When a user signs into an application with Google or Facebook, for example, they are giving away far too much information. The fact is, Google and Facebook have too much information about each user. Controlling the flow of data is hard. Educating users on what is OK to approve and what is not when signing into third-party apps is hard. So we see things like the Cambridge Analytica scandal. We see users providing very personal information to apps they really shouldn't trust. But, social authentication is damn convenient. It's so much easier for both the user and the app developer. The alternative is requiring email/username and password. That in turn means the developer must manage those usernames and passwords. That's a risky proposition.

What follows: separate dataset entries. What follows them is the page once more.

(* ===== verification/Contract.v ===== *)
(** * Agent contracts (internal/agent/protocol_contract.go, workflow_contract.go)

    The data the agent's components exchange: intent drafts, trusted
    parameters, operation requests and workflow snapshots, with the cloning
    helpers every store goes through.  Named string types of the source stay
    strings, since values outside the declared constants reach the code from
    storage and from the model and are what its validation rejects.  A nil and
    an empty slice or map are the same value here; the code tells them apart
    nowhere in what is modelled.  Identifiers of type uint, int and int64 are
    integers; the codec states where their width matters. *)
From Stdlib Require Import ZArith QArith Lia Bool String.
From stdpp Require Import base list strings gmap.
From S2P Require Import Prelude GoStrings GoTime.
#[local] Open Scope Z_scope.

(** ** Dynamic values

    A value of type [any], by its dynamic type; [VOther] stands for the types
    no code looks into. *)
Inductive value : Type :=
  | VNil
  | VString (s : string)
  | VInt (z : Z)
  | VInt64 (z : Z)
  | VUint (z : Z)
  | VUint64 (z : Z)
  | VFloat64 (q : Q)
  | VBool (b : bool)
  | VInt64s (l : list Z)
  | VUint64s (l : list Z)
  | VInts (l : list Z)
  | VStrings (l : list string)
  | VAnys (l : list value)
  | VOther (type : string).

(** ** protocol_contract.go *)

Definition ActCapabilityQuestion : string := "capability_question".
Definition ActRuleQuestion : string := "rule_question".
Definition ActReadQuery : string := "read_query".
Definition ActWriteRequest : string := "write_request".
Definition ActWorkflowContinue : string := "workflow_continue".
Definition ActWorkflowCancel : string := "workflow_cancel".
Definition ActHelp : string := "help".
Definition ActUnknown : string := "unknown".

Definition DomainSystem : string := "system".
Definition DomainAttendance : string := "attendance".
Definition DomainSubscription : string := "subscription".
Definition DomainManualSign : string := "manual_sign".
Definition DomainSchedule : string := "schedule".
Definition DomainLeave : string := "leave".
Definition DomainAnalytics : string := "analytics".
Definition DomainUnknown : string := "unknown".

Definition ProtocolModeLegacy : string := "legacy".
Definition ProtocolModeShadow : string := "protocol_shadow".
Definition ProtocolModeLive : string := "protocol_live".
Definition protocolModes : list string := [ProtocolModeLegacy; ProtocolModeShadow; ProtocolModeLive].
Definition normalizeProtocolMode (value : string) : string :=
  if decide (value ∈ protocolModes) then value else ProtocolModeLegacy.

Definition ResponseAnswer : string := "answer".
Definition ResponseResult : string := "result".
Definition ResponseClarify : string := "clarify".
Definition ResponseSelectOptions : string := "select_options".
Definition ResponseRefuse : string := "refuse".
Definition ResponseConfirm : string := "confirm".
Definition responseKinds : list string :=
  [ResponseAnswer; ResponseResult; ResponseClarify; ResponseSelectOptions; ResponseRefuse;
   ResponseConfirm].

Record SlotDraft := mkSlotDraft { slot_Field : string; slot_Raw : string }.

(** [IntentDraft], also called [ProtocolDraft]; the confidence is a rational. *)
Record IntentDraft := mkIntentDraft {
  draft_Act : string;
  draft_Domain : string;
  draft_Operation : string;
  draft_Confidence : Q;
  draft_Slots : gmap string SlotDraft;
  draft_Reason : string;
  draft_Params : gmap string value;
  draft_MissingFields : list string;
  draft_ClarifyReason : string
}.
Definition ProtocolDraft : Type := IntentDraft.

Definition TrustedParamSourceRawSlot : string := "raw_slot".
Definition TrustedParamSourceDefault : string := "default".
Definition TrustedParamSourceRuntime : string := "runtime".
Definition TrustedParamSourceWorkflow : string := "workflow".
Definition TrustedParamSourceCandidate : string := "candidate".
Definition TrustedParamSourceDerived : string := "derived".

Record TrustedParamSource := mkSource { src_Kind : string; src_Raw : string; src_Resolver : string }.

Record TrustedParam := mkTrustedParam {
  tp_Field : string;
  tp_Value : value;
  tp_Source : TrustedParamSource;
  tp_TenantID : Z
}.

Record OperationRequest := mkOperationRequest {
  req_Operation : string;
  req_TenantID : Z;
  req_ActorUserID : Z;
  req_ConversationID : string;
  req_TrustedParams : gmap string TrustedParam;
  req_IdempotencyKey : string
}.

(** ** execution_gate.go: the trusted entities of a turn *)
Record trustedEntities := mkTrusted {
  te_TenantID : Z;
  te_DepartmentID : Z;
  te_DeptIDs : list Z;
  te_UserID : Z;
  te_UserName : string;
  te_Date : string;
  te_Section : Z;
  te_Week : Z;
  te_ConversationID : string;
  te_Scope : string;
  te_QueryShape : string;
  te_UserRole : Z;
  te_TrustedParams : gmap string TrustedParam
}.
Definition no_trusted : trustedEntities := mkTrusted 0 0 [] 0 "" "" 0 0 "" "" "" 0 ∅.

(** ** workflow_contract.go *)

Definition WorkflowSubscriptionStart : string := "subscription.start".
Definition WorkflowSubscriptionCancel : string := "subscription.cancel".
Definition WorkflowManualSignCreate : string := "manual_sign.create".

Definition WorkflowCollectScope : string := "collect_scope".
Definition WorkflowCollectDepartments : string := "collect_departments".
Definition WorkflowCollectUser : string := "collect_user".
Definition WorkflowCollectDate : string := "collect_date".
Definition WorkflowCollectSection : string := "collect_section".
Definition WorkflowReady : string := "ready".
Definition WorkflowCompleted : string := "completed".
Definition WorkflowCancelled : string := "cancelled".
Definition WorkflowInterruptedState : string := "interrupted".

Inductive WorkflowDecision : Type :=
  | WorkflowContinueDecision
  | WorkflowReadyToExecute
  | WorkflowSuspendForNewRequest
  | WorkflowRejectInvalidShape
  | WorkflowMetaResult
  | WorkflowCompletedDecision
  | WorkflowCanceled
  | WorkflowInterrupted
  | WorkflowStartNew
  | WorkflowSingleTurn.

Record TrustedEntity := mkTrustedEntity {
  ent_ID : string; ent_Type : string; ent_Label : string; ent_Value : value; ent_TenantID : Z }.

Record Candidate := mkCandidate {
  cand_ID : string; cand_Label : string; cand_Value : value; cand_TenantID : Z }.

Record WorkflowSnapshot := mkSnapshot {
  wf_ID : string;
  wf_TenantID : Z;
  wf_ActorUserID : Z;
  wf_ConversationID : string;
  wf_Type : string;
  wf_State : string;
  wf_MissingFields : list string;
  wf_TrustedEntities : gmap string TrustedEntity;
  wf_Candidates : gmap string (list Candidate);
  wf_LastUserMessage : string;
  wf_CreatedAt : Z;
  wf_UpdatedAt : Z;
  wf_ExpiresAt : Z;
  wf_Version : Z;
  wf_MissingSlots : list string;
  wf_Trusted : trustedEntities
}.

Record WorkflowResult := mkWorkflowResult {
  wr_Decision : WorkflowDecision;
  wr_Workflow : option WorkflowSnapshot
}.

(** Field updates. *)
Definition with_missing (mf ms : list string) (w : WorkflowSnapshot) : WorkflowSnapshot :=
  mkSnapshot (wf_ID w) (wf_TenantID w) (wf_ActorUserID w) (wf_ConversationID w) (wf_Type w)
    (wf_State w) mf (wf_TrustedEntities w) (wf_Candidates w) (wf_LastUserMessage w)
    (wf_CreatedAt w) (wf_UpdatedAt w) (wf_ExpiresAt w) (wf_Version w) ms (wf_Trusted w).
Definition with_state (st : string) (w : WorkflowSnapshot) : WorkflowSnapshot :=
  mkSnapshot (wf_ID w) (wf_TenantID w) (wf_ActorUserID w) (wf_ConversationID w) (wf_Type w)
    st (wf_MissingFields w) (wf_TrustedEntities w) (wf_Candidates w) (wf_LastUserMessage w)
    (wf_CreatedAt w) (wf_UpdatedAt w) (wf_ExpiresAt w) (wf_Version w) (wf_MissingSlots w)
    (wf_Trusted w).
Definition with_trusted (t : trustedEntities) (w : WorkflowSnapshot) : WorkflowSnapshot :=
  mkSnapshot (wf_ID w) (wf_TenantID w) (wf_ActorUserID w) (wf_ConversationID w) (wf_Type w)
    (wf_State w) (wf_MissingFields w) (wf_TrustedEntities w) (wf_Candidates w)
    (wf_LastUserMessage w) (wf_CreatedAt w) (wf_UpdatedAt w) (wf_ExpiresAt w) (wf_Version w)
    (wf_MissingSlots w) t.
Definition with_version (v : Z) (w : WorkflowSnapshot) : WorkflowSnapshot :=
  mkSnapshot (wf_ID w) (wf_TenantID w) (wf_ActorUserID w) (wf_ConversationID w) (wf_Type w)
    (wf_State w) (wf_MissingFields w) (wf_TrustedEntities w) (wf_Candidates w)
    (wf_LastUserMessage w) (wf_CreatedAt w) (wf_UpdatedAt w) (wf_ExpiresAt w) v
    (wf_MissingSlots w) (wf_Trusted w).

(** Copies of slices and maps are the same value; what cloning changes is
    written out below. *)
Definition cloneStringSlice (values : list string) : list string := values.
Definition cloneTrustedEntities (m : gmap string TrustedEntity) : gmap string TrustedEntity := m.

(** Fields without candidates are dropped. *)
Definition cloneWorkflowCandidates (m : gmap string (list Candidate)) : gmap string (list Candidate) :=
  filter (fun p : string * list Candidate => p.2 <> []) m.

Definition workflowMissingFields (w : WorkflowSnapshot) : list string :=
  match wf_MissingFields w with [] => wf_MissingSlots w | l => l end.

Definition setWorkflowMissingFields (fields : list string) (w : WorkflowSnapshot) : WorkflowSnapshot :=
  with_missing fields fields w.

Definition with_candidates (c : gmap string (list Candidate)) (w : WorkflowSnapshot)
  : WorkflowSnapshot :=
  mkSnapshot (wf_ID w) (wf_TenantID w) (wf_ActorUserID w) (wf_ConversationID w) (wf_Type w)
    (wf_State w) (wf_MissingFields w) (wf_TrustedEntities w) c
    (wf_LastUserMessage w) (wf_CreatedAt w) (wf_UpdatedAt w) (wf_ExpiresAt w) (wf_Version w)
    (wf_MissingSlots w) (wf_Trusted w).

(** [cloneWorkflowSnapshot] on a non-nil snapshot. *)
Definition cloneWorkflowSnapshot (w : WorkflowSnapshot) : WorkflowSnapshot :=
  let mf := workflowMissingFields w in
  let ms := match wf_MissingSlots w with [] => mf | l => l end in
  with_candidates (cloneWorkflowCandidates (wf_Candidates w)) (with_missing mf ms w).

(** ** Lemmas *)

Lemma normalizeProtocolMode_allowed value : normalizeProtocolMode value ∈ protocolModes.
Proof. unfold normalizeProtocolMode. case_decide; [done|]. unfold protocolModes. set_solver. Qed.

Lemma workflowMissingFields_clone w :
  workflowMissingFields (cloneWorkflowSnapshot w) = workflowMissingFields w.
Proof.
  unfold cloneWorkflowSnapshot, workflowMissingFields. cbn.
  by destruct (wf_MissingFields w), (wf_MissingSlots w).
Qed.

Lemma cloneWorkflowCandidates_idem m :
  cloneWorkflowCandidates (cloneWorkflowCandidates m) = cloneWorkflowCandidates m.
Proof. unfold cloneWorkflowCandidates. rewrite map_filter_filter. apply map_filter_ext. naive_solver. Qed.

(** Cloning a clone changes nothing more. *)
Lemma cloneWorkflowSnapshot_idem w :
  cloneWorkflowSnapshot (cloneWorkflowSnapshot w) = cloneWorkflowSnapshot w.
Proof.
  unfold cloneWorkflowSnapshot at 1. rewrite workflowMissingFields_clone.
  unfold cloneWorkflowSnapshot, workflowMissingFields, with_candidates, with_missing. cbn.
  rewrite cloneWorkflowCandidates_idem.
  by destruct (wf_MissingFields w), (wf_MissingSlots w).
Qed.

Apple's solution to this problem is build upon the convenience of social authentication but add a layer of privacy. By using the Sign In With Apple option, a developer will get a simple way to authenticate users into their app, and users will get a privacy preserving option to interact with said app. How is it privacy preserving? The Apple sign in approach only reveals enough data to authenticate the user. The email provided to the developer, for example, can be an annonymous email address generated by Apple. That email address, though, is still functional as Apple will relay messages to the user's actual email address. And users can revoke the relay mechanism and the email address.
This all sounds great. But then someone caught the fineprint.

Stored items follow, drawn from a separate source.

(* ===== verification/Codec.v ===== *)
(** * Workflow persistence codec (internal/agent/workflow_snapshot_codec.go)

    The V1 schema under which reservations, results and workflow snapshots are
    stored: validation, the data transfer objects, their JSON and the way back.
    A [json.RawMessage] is kept as the document it holds ([None] when absent).
    The execution records of workflow_store.go are declared here, since both
    the codec and the stores work on them. *)
From Stdlib Require Import ZArith Lia Bool String.
From stdpp Require Import base list strings gmap sorting.
From S2P Require Import Prelude GoStrings GoTime Json Sha256 Contract.
#[local] Open Scope go_scope.

(** ** Limits *)
Definition workflowSnapshotSchemaVersion : Z := 1.
Definition workflowSnapshotMaxBytes : Z := 64 * 1024.
Definition executionSchemaVersion : Z := 1.
Definition workflowSnapshotMaxCandidateFields : Z := 16.
Definition workflowSnapshotMaxCandidatesPerField : Z := 50.
Definition workflowSnapshotMaxCandidatesTotal : Z := 200.
Definition workflowSnapshotMaxTrustedEntities : Z := 32.
Definition workflowSnapshotMaxTrustedParams : Z := 32.
Definition workflowSnapshotMaxInt64SliceItems : Z := 256.
Definition workflowSnapshotMaxKeyRunes : Z := 64.
Definition workflowSnapshotMaxIDRunes : Z := 128.
Definition workflowSnapshotMaxWorkflowIDRunes : Z := 64.
Definition workflowSnapshotMaxLabelRunes : Z := 256.
Definition workflowSnapshotMaxTypedStringRunes : Z := 4096.
Definition workflowSnapshotMaxConversationRunes : Z := 128.
Definition executionMaxTrustedParams : Z := 6.
Definition executionMaxProjectionRunes : Z := 64.

(** [len] of a map *)
Definition map_len {A} (m : gmap string A) : Z := Z.of_nat (size m).

Definition runeLengthWithin (value : string) (limit : Z) : bool :=
  valid_string value && (rune_count value <=? limit).
Definition blank (s : string) : bool := bool_decide (trim_space s = "").
Definition trimmed (s : string) : bool := bool_decide (s = trim_space s).

(** ** Execution records (workflow_store.go) *)

Definition WorkflowExecutionExecuting : string := "executing".
Definition WorkflowExecutionResultRecorded : string := "result_recorded".
Definition WorkflowExecutionRecoveryRequired : string := "recovery_required".

Definition WriteEffectCreated : string := "created".
Definition WriteEffectUpdated : string := "updated".
Definition WriteEffectNoOp : string := "no_op".
Definition WriteEffectCancelled : string := "cancelled".
Definition writeEffects : list string :=
  [WriteEffectCreated; WriteEffectUpdated; WriteEffectNoOp; WriteEffectCancelled].

Record ReservedExecutionV1 := mkReserved {
  re_Operation : string;
  re_BusinessKey : string;
  re_TrustedParams : gmap string value;
  re_ExecutionToken : string;
  re_AttemptRequestID : string;
  re_StartedAt : Z;
  re_LeaseExpiresAt : Z
}.

Record PersistedExecutionResultV1 := mkResult {
  er_BusinessKey : string;
  er_WriteEffect : string;
  er_CompletedAt : Z
}.

Record PersistedExecutionV1 := mkExecution {
  ex_Status : string;
  ex_Reservation : ReservedExecutionV1;
  ex_Result : option PersistedExecutionResultV1
}.

(** [validateReservedExecution] *)
Definition validateReservedParam (field : string) (v : value) : res unit :=
  guard (negb (blank field)) (EMsg "execution trusted parameter name is required") ;;;
  match v with
  | VString _ | VInt _ | VInt64 _ | VUint _ | VInt64s _ | VBool _ => Ok tt
  | _ => Err (EFmt "unsupported execution trusted parameter type for %q" [field])
  end.

Definition validateReservedExecution (r : ReservedExecutionV1) : res unit :=
  guard (negb (blank (re_Operation r))) (EMsg "execution operation is required") ;;;
  guard (negb (blank (re_BusinessKey r))) (EMsg "execution business key is required") ;;;
  guard (negb (blank (re_ExecutionToken r))) (EMsg "execution token is required") ;;;
  guard (negb (blank (re_AttemptRequestID r))) (EMsg "execution request id is required") ;;;
  guard (negb (is_zero (re_StartedAt r))) (EMsg "execution start time is required") ;;;
  guard (negb (is_zero (re_LeaseExpiresAt r))) (EMsg "execution lease expiry is required") ;;;
  guard (after (re_LeaseExpiresAt r) (re_StartedAt r))
    (EMsg "execution lease expiry must be after start time") ;;;
  guard (runeLengthWithin (trim_space (re_Operation r)) executionMaxProjectionRunes
         && runeLengthWithin (trim_space (re_BusinessKey r)) executionMaxProjectionRunes
         && runeLengthWithin (trim_space (re_ExecutionToken r)) executionMaxProjectionRunes
         && runeLengthWithin (trim_space (re_AttemptRequestID r)) executionMaxProjectionRunes)
    (EMsg "execution identifier exceeds persistence limit") ;;;
  map_checkM validateReservedParam (re_TrustedParams r).

Definition validatePersistedExecutionResult (r : PersistedExecutionResultV1) : res unit :=
  guard (negb (blank (er_BusinessKey r))) (EMsg "execution result business key is required") ;;;
  guard (runeLengthWithin (trim_space (er_BusinessKey r)) executionMaxProjectionRunes)
    (EMsg "execution result business key exceeds persistence limit") ;;;
  guard (bool_decide (er_WriteEffect r ∈ writeEffects))
    (EFmt "unsupported write effect %q" [er_WriteEffect r]) ;;;
  guard (negb (is_zero (er_CompletedAt r))) (EMsg "execution result completion time is required").

(** ** Typed values *)

Record persistedTypedValueV1 := mkTyped { pv_Kind : string; pv_Value : option json }.
Definition zero_typed : persistedTypedValueV1 := mkTyped "" None.

Definition encodePersistedTypedValue (v : value) : res persistedTypedValueV1 :=
  match v with
  | VString s =>
      if runeLengthWithin s workflowSnapshotMaxTypedStringRunes
      then Ok (mkTyped "string" (Some (JStr s)))
      else Err (EMsg "string value exceeds limit")
  | VInt z => Ok (mkTyped "int" (Some (json_int z)))
  | VInt64 z => Ok (mkTyped "int64" (Some (json_int z)))
  | VUint z => Ok (mkTyped "uint" (Some (json_int z)))
  | VInt64s l =>
      if workflowSnapshotMaxInt64SliceItems <? len l then Err (EMsg "int64 slice exceeds limit")
      else Ok (mkTyped "int64_slice" (Some (JArr (List.map json_int l))))
  | VBool b => Ok (mkTyped "bool" (Some (JBool b)))
  | _ => Err (EMsg "unsupported persisted value type")
  end.

(** int is 64 bits wide, so the 32-bit overflow tests of the source are off. *)
Definition decodePersistedTypedValue (v : persistedTypedValueV1) : res value :=
  match pv_Value v with
  | None | Some JNull => Err (EMsg "typed value is empty or null")
  | Some j =>
      if bool_decide (pv_Kind v = "string") then
        s <- dec_string j "" ;;
        if runeLengthWithin s workflowSnapshotMaxTypedStringRunes then Ok (VString s)
        else Err (EMsg "string value exceeds limit")
      else if bool_decide (pv_Kind v = "int") then z <- dec_int64 j 0 ;; Ok (VInt z)
      else if bool_decide (pv_Kind v = "int64") then z <- dec_int64 j 0 ;; Ok (VInt64 z)
      else if bool_decide (pv_Kind v = "uint") then z <- dec_uint64 j 0 ;; Ok (VUint z)
      else if bool_decide (pv_Kind v = "int64_slice") then
        l <- dec_list dec_int64 0 j [] ;;
        if workflowSnapshotMaxInt64SliceItems <? len l then Err (EMsg "int64 slice exceeds limit")
        else Ok (VInt64s l)
      else if bool_decide (pv_Kind v = "bool") then b <- dec_bool j false ;; Ok (VBool b)
      else Err (EFmt "unsupported persisted value kind %q" [pv_Kind v])
  end.

Definition json_of_typed (v : persistedTypedValueV1) : json :=
  obj [(false, "kind", JStr (pv_Kind v)); (false, "value", default JNull (pv_Value v))].
Definition typed_names : list string := ["kind"; "value"].
Definition dec_typed : decoder persistedTypedValueV1 :=
  dec_struct typed_names (fun ms cur =>
    k <- dec_field typed_names "kind" dec_string ms (pv_Kind cur) ;;
    v <- dec_field typed_names "value" dec_raw ms (pv_Value cur) ;;
    Ok (mkTyped k v)).

(** ** Times, identifiers *)

Definition formatWorkflowTime (t : Z) : string := if is_zero t then "" else format_rfc3339nano t.

Definition parseWorkflowTime (field v : string) (allowEmpty : bool) : res Z :=
  if blank v then
    if allowEmpty then Ok 0 else Err (EFmt "workflow snapshot %s is required" [field])
  else match parse_rfc3339nano v with
       | Some t => Ok t
       | None => Err (EFmt "invalid workflow snapshot %s" [field; v])
       end.

Definition parseExecutionTime (field v : string) : res Z :=
  if blank v then Err (EFmt "reserved execution %s is required" [field])
  else match parse_rfc3339nano v with
       | Some t => Ok t
       | None => Err (EFmt "invalid reserved execution %s" [field; v])
       end.

Definition normalizeWorkflowDatabaseTime (t : Z) : Z := truncate_ms t.

Definition sortedUniqueInt64s (l : list Z) : list Z := dedup_adjacent (sort_Z l).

Many people had a problem with the requirement that developers offer Apple's new sign in option in their apps. While it doesn't have to be the only option, Apple will, as the tweet above suggests, require the Sign In With Apple option be one of the options. Many called this anti-trust fodder. Many took this to be a flex of Apple's muscle. Many did not like this at all.
But I think many of these people are misrepresenting the problem. Or, at the very least, they are extending a different problem and applying it to this new feature.
Here's the deal. Apple's App Store is, without a doubt, a monopoly. While this hasn't been formalized in the courts yet, it seems to be heading that way. Apple provides a necessary service with their App Store. They protect consumers. They verify apps are not being malicious (as much as they can verify this type of thing). They do what users generally cannot do themselves. But none of that good takes away from the anti-competitive nature of the App Store. The only way to install an app on your iPhone is through Apple's App Store. So, as it stands, we don't know if other marketplaces could provide similar protections for users while offering, potentially, different apps or offering higher revenue share with developers. That feels like a textbook definition of a monopoly.
And that is where people seem to be frowning upon the Sign In With Apple feature. But adding a feature to an existing monopoly doesn't make that feature inherently bad. The feature should exist. It should just exist in a world where other app marketplaces for iPhone apps exist. Should a developer want to build an iPhone app that doesn't have this sign in feature, they should be able to do so and distribute it through a different channel. But because of the monopolistic nature of the App Store, that's not possible. And people are taking this new sign in feature as an extension of the underlying problem and conflating the feature with the root issue.
Apple is absolutely doing the right thing by requiring this option. Don't believe me? Read the Twitter thread below from a former Mozilla developer who worked on a similar privacy-protecting authentication mechanism for Mozilla.
Mozilla didn't flex their muscles and MozillaPersona died. Had they flexed their muscles like Apple is doing now with Sign In With Mozilla, we would very likely be living in a web app world with significantly better privacy protections in place for authentication.
Fight the right problems. The App Store monopoly is a worthy opponent. This new Sign In With Apple feature is not. Let's not attack the very things we've been clamoring for over the last few years.